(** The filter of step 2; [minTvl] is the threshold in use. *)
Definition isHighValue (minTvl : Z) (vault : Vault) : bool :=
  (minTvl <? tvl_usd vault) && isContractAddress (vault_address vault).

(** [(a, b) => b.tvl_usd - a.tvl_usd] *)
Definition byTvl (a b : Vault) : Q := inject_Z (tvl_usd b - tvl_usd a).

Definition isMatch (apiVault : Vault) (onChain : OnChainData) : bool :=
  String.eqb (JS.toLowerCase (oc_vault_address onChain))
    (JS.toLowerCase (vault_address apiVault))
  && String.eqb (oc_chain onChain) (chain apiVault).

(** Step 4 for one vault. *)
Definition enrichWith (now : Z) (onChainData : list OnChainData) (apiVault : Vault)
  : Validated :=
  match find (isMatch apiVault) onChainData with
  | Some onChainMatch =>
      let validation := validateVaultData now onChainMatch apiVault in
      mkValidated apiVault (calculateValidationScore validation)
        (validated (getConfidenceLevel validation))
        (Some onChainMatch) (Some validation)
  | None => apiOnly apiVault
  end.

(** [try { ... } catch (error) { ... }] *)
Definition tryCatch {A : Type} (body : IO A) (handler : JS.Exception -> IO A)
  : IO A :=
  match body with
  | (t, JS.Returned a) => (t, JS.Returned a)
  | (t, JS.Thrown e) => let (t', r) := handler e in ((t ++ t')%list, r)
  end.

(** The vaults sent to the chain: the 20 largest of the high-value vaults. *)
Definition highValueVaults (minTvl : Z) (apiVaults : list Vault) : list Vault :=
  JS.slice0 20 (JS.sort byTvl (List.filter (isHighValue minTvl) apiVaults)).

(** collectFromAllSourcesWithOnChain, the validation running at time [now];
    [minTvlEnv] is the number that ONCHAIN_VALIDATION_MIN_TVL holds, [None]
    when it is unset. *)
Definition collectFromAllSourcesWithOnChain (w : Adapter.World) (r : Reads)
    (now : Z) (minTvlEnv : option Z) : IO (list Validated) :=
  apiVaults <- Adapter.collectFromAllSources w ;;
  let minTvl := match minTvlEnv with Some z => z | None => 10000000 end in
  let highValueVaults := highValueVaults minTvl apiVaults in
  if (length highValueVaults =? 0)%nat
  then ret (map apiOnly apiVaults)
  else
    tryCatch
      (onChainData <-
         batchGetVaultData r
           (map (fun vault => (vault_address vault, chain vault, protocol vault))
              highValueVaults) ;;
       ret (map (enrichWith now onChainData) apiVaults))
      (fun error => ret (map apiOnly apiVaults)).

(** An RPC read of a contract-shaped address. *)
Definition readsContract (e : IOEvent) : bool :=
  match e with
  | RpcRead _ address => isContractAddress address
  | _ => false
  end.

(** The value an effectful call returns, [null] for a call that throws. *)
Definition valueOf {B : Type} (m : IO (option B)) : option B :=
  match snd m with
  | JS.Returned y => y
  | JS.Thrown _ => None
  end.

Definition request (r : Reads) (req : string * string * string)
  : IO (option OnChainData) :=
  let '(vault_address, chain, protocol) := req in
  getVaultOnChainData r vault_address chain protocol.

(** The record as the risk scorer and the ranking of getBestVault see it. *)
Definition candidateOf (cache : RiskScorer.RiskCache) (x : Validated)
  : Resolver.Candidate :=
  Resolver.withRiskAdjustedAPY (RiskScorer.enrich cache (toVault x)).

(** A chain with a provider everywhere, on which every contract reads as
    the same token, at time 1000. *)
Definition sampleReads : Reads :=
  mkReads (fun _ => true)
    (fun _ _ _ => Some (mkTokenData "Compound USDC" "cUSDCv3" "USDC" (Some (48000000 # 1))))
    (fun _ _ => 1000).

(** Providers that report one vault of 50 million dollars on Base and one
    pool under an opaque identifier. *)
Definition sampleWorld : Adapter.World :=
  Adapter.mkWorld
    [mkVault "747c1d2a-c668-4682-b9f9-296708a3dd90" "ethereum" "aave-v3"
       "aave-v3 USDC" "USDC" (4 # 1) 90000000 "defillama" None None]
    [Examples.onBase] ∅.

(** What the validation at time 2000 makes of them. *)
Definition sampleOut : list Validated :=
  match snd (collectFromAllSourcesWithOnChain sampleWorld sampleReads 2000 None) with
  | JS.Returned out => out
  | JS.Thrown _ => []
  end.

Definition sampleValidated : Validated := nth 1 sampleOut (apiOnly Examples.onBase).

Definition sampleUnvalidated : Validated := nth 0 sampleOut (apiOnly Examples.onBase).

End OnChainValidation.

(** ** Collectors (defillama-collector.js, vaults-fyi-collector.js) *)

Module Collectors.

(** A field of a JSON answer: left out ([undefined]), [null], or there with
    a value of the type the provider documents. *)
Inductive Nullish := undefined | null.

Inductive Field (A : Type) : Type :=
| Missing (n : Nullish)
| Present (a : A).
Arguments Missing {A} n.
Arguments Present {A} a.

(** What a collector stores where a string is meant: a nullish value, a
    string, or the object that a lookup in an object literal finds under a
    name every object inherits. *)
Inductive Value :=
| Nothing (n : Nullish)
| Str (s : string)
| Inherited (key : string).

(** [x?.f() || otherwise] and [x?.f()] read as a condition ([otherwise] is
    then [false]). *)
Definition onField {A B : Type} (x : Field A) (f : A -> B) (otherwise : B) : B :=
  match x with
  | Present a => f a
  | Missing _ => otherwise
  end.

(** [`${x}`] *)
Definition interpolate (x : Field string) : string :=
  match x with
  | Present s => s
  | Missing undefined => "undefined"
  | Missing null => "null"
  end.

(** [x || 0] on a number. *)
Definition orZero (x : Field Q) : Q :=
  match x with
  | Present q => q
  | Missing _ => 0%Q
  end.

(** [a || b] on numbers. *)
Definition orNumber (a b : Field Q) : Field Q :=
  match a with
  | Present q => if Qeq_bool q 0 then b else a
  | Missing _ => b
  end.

* * * *

Instructions for the task: All of the data above must be repeated exactly.

The answer:
(** The filter of step 2; [minTvl] is the threshold in use. *)
Definition isHighValue (minTvl : Z) (vault : Vault) : bool :=
  (minTvl <? tvl_usd vault) && isContractAddress (vault_address vault).

(** [(a, b) => b.tvl_usd - a.tvl_usd] *)
Definition byTvl (a b : Vault) : Q := inject_Z (tvl_usd b - tvl_usd a).

Definition isMatch (apiVault : Vault) (onChain : OnChainData) : bool :=
  String.eqb (JS.toLowerCase (oc_vault_address onChain))
    (JS.toLowerCase (vault_address apiVault))
  && String.eqb (oc_chain onChain) (chain apiVault).

(** Step 4 for one vault. *)
Definition enrichWith (now : Z) (onChainData : list OnChainData) (apiVault : Vault)
  : Validated :=
  match find (isMatch apiVault) onChainData with
  | Some onChainMatch =>
      let validation := validateVaultData now onChainMatch apiVault in
      mkValidated apiVault (calculateValidationScore validation)
        (validated (getConfidenceLevel validation))
        (Some onChainMatch) (Some validation)
  | None => apiOnly apiVault
  end.

(** [try { ... } catch (error) { ... }] *)
Definition tryCatch {A : Type} (body : IO A) (handler : JS.Exception -> IO A)
  : IO A :=
  match body with
  | (t, JS.Returned a) => (t, JS.Returned a)
  | (t, JS.Thrown e) => let (t', r) := handler e in ((t ++ t')%list, r)
  end.

(** The vaults sent to the chain: the 20 largest of the high-value vaults. *)
Definition highValueVaults (minTvl : Z) (apiVaults : list Vault) : list Vault :=
  JS.slice0 20 (JS.sort byTvl (List.filter (isHighValue minTvl) apiVaults)).

(** collectFromAllSourcesWithOnChain, the validation running at time [now];
    [minTvlEnv] is the number that ONCHAIN_VALIDATION_MIN_TVL holds, [None]
    when it is unset. *)
Definition collectFromAllSourcesWithOnChain (w : Adapter.World) (r : Reads)
    (now : Z) (minTvlEnv : option Z) : IO (list Validated) :=
  apiVaults <- Adapter.collectFromAllSources w ;;
  let minTvl := match minTvlEnv with Some z => z | None => 10000000 end in
  let highValueVaults := highValueVaults minTvl apiVaults in
  if (length highValueVaults =? 0)%nat
  then ret (map apiOnly apiVaults)
  else
    tryCatch
      (onChainData <-
         batchGetVaultData r
           (map (fun vault => (vault_address vault, chain vault, protocol vault))
              highValueVaults) ;;
       ret (map (enrichWith now onChainData) apiVaults))
      (fun error => ret (map apiOnly apiVaults)).

(** An RPC read of a contract-shaped address. *)
Definition readsContract (e : IOEvent) : bool :=
  match e with
  | RpcRead _ address => isContractAddress address
  | _ => false
  end.

(** The value an effectful call returns, [null] for a call that throws. *)
Definition valueOf {B : Type} (m : IO (option B)) : option B :=
  match snd m with
  | JS.Returned y => y
  | JS.Thrown _ => None
  end.

Definition request (r : Reads) (req : string * string * string)
  : IO (option OnChainData) :=
  let '(vault_address, chain, protocol) := req in
  getVaultOnChainData r vault_address chain protocol.

(** The record as the risk scorer and the ranking of getBestVault see it. *)
Definition candidateOf (cache : RiskScorer.RiskCache) (x : Validated)
  : Resolver.Candidate :=
  Resolver.withRiskAdjustedAPY (RiskScorer.enrich cache (toVault x)).

(** A chain with a provider everywhere, on which every contract reads as
    the same token, at time 1000. *)
Definition sampleReads : Reads :=
  mkReads (fun _ => true)
    (fun _ _ _ => Some (mkTokenData "Compound USDC" "cUSDCv3" "USDC" (Some (48000000 # 1))))
    (fun _ _ => 1000).

(** Providers that report one vault of 50 million dollars on Base and one
    pool under an opaque identifier. *)
Definition sampleWorld : Adapter.World :=
  Adapter.mkWorld
    [mkVault "747c1d2a-c668-4682-b9f9-296708a3dd90" "ethereum" "aave-v3"
       "aave-v3 USDC" "USDC" (4 # 1) 90000000 "defillama" None None]
    [Examples.onBase] ∅.

(** What the validation at time 2000 makes of them. *)
Definition sampleOut : list Validated :=
  match snd (collectFromAllSourcesWithOnChain sampleWorld sampleReads 2000 None) with
  | JS.Returned out => out
  | JS.Thrown _ => []
  end.

Definition sampleValidated : Validated := nth 1 sampleOut (apiOnly Examples.onBase).

Definition sampleUnvalidated : Validated := nth 0 sampleOut (apiOnly Examples.onBase).

End OnChainValidation.

(** ** Collectors (defillama-collector.js, vaults-fyi-collector.js) *)

Module Collectors.

(** A field of a JSON answer: left out ([undefined]), [null], or there with
    a value of the type the provider documents. *)
Inductive Nullish := undefined | null.

Inductive Field (A : Type) : Type :=
| Missing (n : Nullish)
| Present (a : A).
Arguments Missing {A} n.
Arguments Present {A} a.

(** What a collector stores where a string is meant: a nullish value, a
    string, or the object that a lookup in an object literal finds under a
    name every object inherits. *)
Inductive Value :=
| Nothing (n : Nullish)
| Str (s : string)
| Inherited (key : string).

(** [x?.f() || otherwise] and [x?.f()] read as a condition ([otherwise] is
    then [false]). *)
Definition onField {A B : Type} (x : Field A) (f : A -> B) (otherwise : B) : B :=
  match x with
  | Present a => f a
  | Missing _ => otherwise
  end.

(** [`${x}`] *)
Definition interpolate (x : Field string) : string :=
  match x with
  | Present s => s
  | Missing undefined => "undefined"
  | Missing null => "null"
  end.

(** [x || 0] on a number. *)
Definition orZero (x : Field Q) : Q :=
  match x with
  | Present q => q
  | Missing _ => 0%Q
  end.

(** [a || b] on numbers. *)
Definition orNumber (a b : Field Q) : Field Q :=
  match a with
  | Present q => if Qeq_bool q 0 then b else a
  | Missing _ => b
  end.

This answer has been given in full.